Is
Robert Parker's Spenser character really so interesting that, after having
his own eponymous series, he's now a worthy protagonist for a telefilm
franchise? The answer, based upon this second A&E original with Joe
Mantegna as the private dick, is a resounding ``not a chance in hell, man.''
``Thin
Air'' lacks a baseline level of believability, but that's not the primary
problem. Everything here, from Spenser's double entendres and unfunny wisecracks
to the broadly caricatured villain, is numbingly hackneyed.
Director
Robert Mandel tries to make up for the absence of an interesting script
with some noirish touches, but this film has all the atmosphere of a vacuum.
Telepic
begins with two violent episodes that are apparently supposed to draw in
the audience.
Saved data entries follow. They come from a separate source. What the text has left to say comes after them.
Lemma forced_value_other m msr v :
  is_hvm m = false \/ get_pmu_reg_type msr <> MSR_TYPE_CTRL ->
  forced_value m msr v = v.
Proof.
  unfold forced_value. intros [-> | H]; [reflexivity|].
  apply Z.eqb_neq in H. rewrite H. now rewrite andb_false_r.
Qed.

Lemma guest_only_other_bits v n :
  0 <= n -> n <> 40 ->
  Z.testbit (Z.lor v EVNTSEL_GUEST_ONLY) n = Z.testbit v n.
Proof.
  intros Hn Hne. rewrite Z.lor_spec. change EVNTSEL_GUEST_ONLY with (2 ^ 40).
  rewrite (Z.pow2_bits_false 40 n) by lia. apply orb_false_r.
Qed.

Lemma same_bank_shadows m m' :
  same_bank m m' ->
  shadow_counters m' = shadow_counters m /\ shadow_ctrls m' = shadow_ctrls m.
Proof.
  intros (_ & _ & Hc). unfold shadow_counters, shadow_ctrls. now rewrite Hc.
Qed.

(** C8, as specified, fails: on an HVM vCPU whose first enabling write
    is turned down by the arbiter, the register reads back as it was (here
    0), without the enable bit and without the guest-only bit. *)
Lemma C8_counterexample :
  is_hvm sample_contended = true
  /\ get_pmu_reg_type MSR_K7_EVNTSEL0 = MSR_TYPE_CTRL
  /\ is_pmu_enabled EVNTSEL_ENABLE = true
  /\ machine_of (amd_vpmu_do_wrmsr MSR_K7_EVNTSEL0 EVNTSEL_ENABLE 0 sample_contended)
     = Some sample_contended
  /\ result_of (amd_vpmu_do_rdmsr MSR_K7_EVNTSEL0 sample_contended) = Some (1, 0)
  /\ is_guest_mode 0 = false.
Proof. repeat split. Qed.

(** C8, amended: on an HVM vCPU every trapped control-register write,
    with or without the enable bit, goes on with the guest's value with the
    guest-only bit (bit 40) forced on: that bit is set, the enable bit and
    every other bit are as the guest wrote them.  Unless the arbiter turns
    the write down (enable bit set, [VPMU_RUNNING] unset, acquisition
    denied), the forced value is what the matching control shadow entry
    receives and what the closing hardware write carries, and a read of
    the same register right after it returns that value.  A write that is
    turned down returns with nothing written. *)
Theorem C8_accepted_write_reads_back_guest_only (m : machine) (msr v : Z) :
  machine_ok m = true ->
  is_hvm m = true ->
  get_pmu_reg_type msr = MSR_TYPE_CTRL ->
  (is_guest_mode (Z.lor v EVNTSEL_GUEST_ONLY) = true
   /\ is_pmu_enabled (Z.lor v EVNTSEL_GUEST_ONLY) = is_pmu_enabled v
   /\ forall n, 0 <= n -> n <> 40 ->
                Z.testbit (Z.lor v EVNTSEL_GUEST_ONLY) n = Z.testbit v n)
  /\ ((is_pmu_enabled v = true ->
       running m = true
       \/ result_of (acquire_pmu_ownership PMU_OWNER_HVM m) = Some true) ->
      exists m' t0,
        amd_vpmu_do_wrmsr msr v 0 m
        = Some (1, m', t0 ++ [EvWrmsr msr (Z.lor v EVNTSEL_GUEST_ONLY)])
        /\ (forall i, matched_reg m msr = Some (inl i) ->
              shadow_ctrls m' = <[i := Z.lor v EVNTSEL_GUEST_ONLY]> (shadow_ctrls m)
              /\ shadow_counters m' = shadow_counters m)
        /\ amd_vpmu_do_rdmsr msr m'
           = Some ((1, Z.lor v EVNTSEL_GUEST_ONLY), m',
                   [EvRdmsr msr (Z.lor v EVNTSEL_GUEST_ONLY)]))
  /\ (is_pmu_enabled v = true -> running m = false ->
      result_of (acquire_pmu_ownership PMU_OWNER_HVM m) = Some false ->
      amd_vpmu_do_wrmsr msr v 0 m
      = Some (1, m, [EvAcquire PMU_OWNER_HVM false])).
Proof.
  intros Hok Hh Ht.
  pose proof (forced_value_hvm_ctrl m msr v Hh Ht) as Hfv.
  split; [|split].
  - split; [|split].
    + rewrite <- Hfv. now apply guest_mode_forced.
    + rewrite <- Hfv. apply enabled_forced.
    + intros n. apply guest_only_other_bits.
  - intros Hacc.
    assert (Ha : accepted m msr v = true).
    { unfold accepted, first_enable. apply negb_true_iff.
      rewrite enabled_forced.
      destruct (is_pmu_enabled v); [|now rewrite andb_false_r].
      destruct (Hacc eq_refl) as [Hr | Hg].
      - rewrite Hr. now rewrite !andb_false_r.
      - rewrite acquire_result in Hg. injection Hg as Hg.
        apply negb_true_iff in Hg. rewrite Hg. apply andb_false_r. }
    destruct (do_wrmsr_accepted_run m msr v Hok Ha)
      as (m' & t0 & E & Hb & Hv & Hl & Hf).
    rewrite Hfv in E, Hb, Hv. exists m', t0.
    split; [exact E|]. split.
    + intros i Hi. rewrite Hi in Hb.
      apply same_bank_shadows in Hb as [H1 H2]. now rewrite H1, H2.
    + rewrite (rdmsr_fresh m' msr Hl Hf). now rewrite Hv.
  - intros He Hr Hd. apply do_wrmsr_rejected.
    unfold accepted, first_enable. apply negb_false_iff.
    rewrite enabled_forced, He, Hr, Ht.
    rewrite acquire_result in Hd. injection Hd as Hd.
    apply negb_false_iff in Hd. now rewrite Hd.
Qed.

Lemma C8_witness :
  (exists m' t0,
     amd_vpmu_do_wrmsr MSR_K7_EVNTSEL0 EVNTSEL_ENABLE 0 sample_f10h
     = Some (1, m', t0 ++ [EvWrmsr MSR_K7_EVNTSEL0
                             (Z.lor EVNTSEL_ENABLE EVNTSEL_GUEST_ONLY)])
     /\ result_of (amd_vpmu_do_rdmsr MSR_K7_EVNTSEL0 m')
        = Some (1, Z.lor EVNTSEL_ENABLE EVNTSEL_GUEST_ONLY))
  /\ (exists m' t0,
        amd_vpmu_do_wrmsr MSR_K7_EVNTSEL1 5 0 sample_f10h
        = Some (1, m', t0 ++ [EvWrmsr MSR_K7_EVNTSEL1
                                (Z.lor 5 EVNTSEL_GUEST_ONLY)])
        /\ shadow_ctrls m' = [0; Z.lor 5 EVNTSEL_GUEST_ONLY; 0; 0]
        /\ result_of (amd_vpmu_do_rdmsr MSR_K7_EVNTSEL1 m')
           = Some (1, Z.lor 5 EVNTSEL_GUEST_ONLY)).
Proof.
  split.
  - destruct (proj1 (proj2 (C8_accepted_write_reads_back_guest_only
                              sample_f10h MSR_K7_EVNTSEL0 EVNTSEL_ENABLE
                              eq_refl eq_refl eq_refl))
                (fun _ => or_intror eq_refl))
      as (m' & t0 & E & _ & R).
    exists m', t0. split; [exact E|]. now rewrite R.
  - assert (Hn : is_pmu_enabled 5 = true ->
                 running sample_f10h = true
                 \/ result_of (acquire_pmu_ownership PMU_OWNER_HVM sample_f10h)
                    = Some true)
      by (intros _; right; reflexivity).
    destruct (proj1 (proj2 (C8_accepted_write_reads_back_guest_only
                              sample_f10h MSR_K7_EVNTSEL1 5
                              eq_refl eq_refl eq_refl)) Hn)
      as (m' & t0 & E & S & R).
    exists m', t0. split; [exact E|]. split.
    + exact (proj1 (S 1%nat eq_refl)).
    + now rewrite R.
Defined.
In the first, Lisa (Yancy Butler) is abducted by her long-ago
former boyfriend Luis (Jon Seda).
In
the second, Spenser saves his therapist-girlfriend Susan by putting a bullet
between a guy's eyes. The connection between the two incidents involves
Lisa's husband Frank, who investigates Spenser's shooting, and then tells
the legendary P.I. that his wife is missing. When Luis shoots Frank a couple
of days later, Spenser gets on the case.
As
Spenser investigates and peels away the facts of Lisa's past entanglements,
Luis keeps Lisa hostage in a run-down inner-city building project where
he operates as a dictator. He has Lisa dress in gorgeous costume gowns
and lets her know that he's kidnapped her as his bride.
The
psychological depth of Parker's script, based on his book, reaches a nadir
with the conclusion that Luis, whose mother was a prostitute and drug addict,
watched too much television as a kid and has difficulty telling the difference
between fiction and reality. Consider Luis a strange mixture of Stalin
and Forrest Gump.
Seda
(''Homicide: Life on the Street'') has evidently been taking acting lessons
from Arnold Schwarzenegger of late.
Mantegna
has been much praised for his work with writer David Mamet, and deservedly
so. What he does especially well as an actor is to stay out of a writer's
way, leaving language unadorned and to the point. It works when the dialogue
is sharp and nuanced. But his purposefully superficial style makes empty
writing feel, well, empty.
It's
a relief when Luis Guzman comes on the scene as Spenser's freelance sidekick
Chollo, bringing lots of attitude to his role. There's some decent chemistry
between the two, but Parker works relentlessly at being clever and falls
flat continuously.
In
the end, Spenser's not much of a character and this isn't much of a story.
It ends with a big shoot out in which the bad guys can't hit anything and
the good guys can't miss. We've seen it all before. There's a seedy tone
to this pic, and only some of that is intended.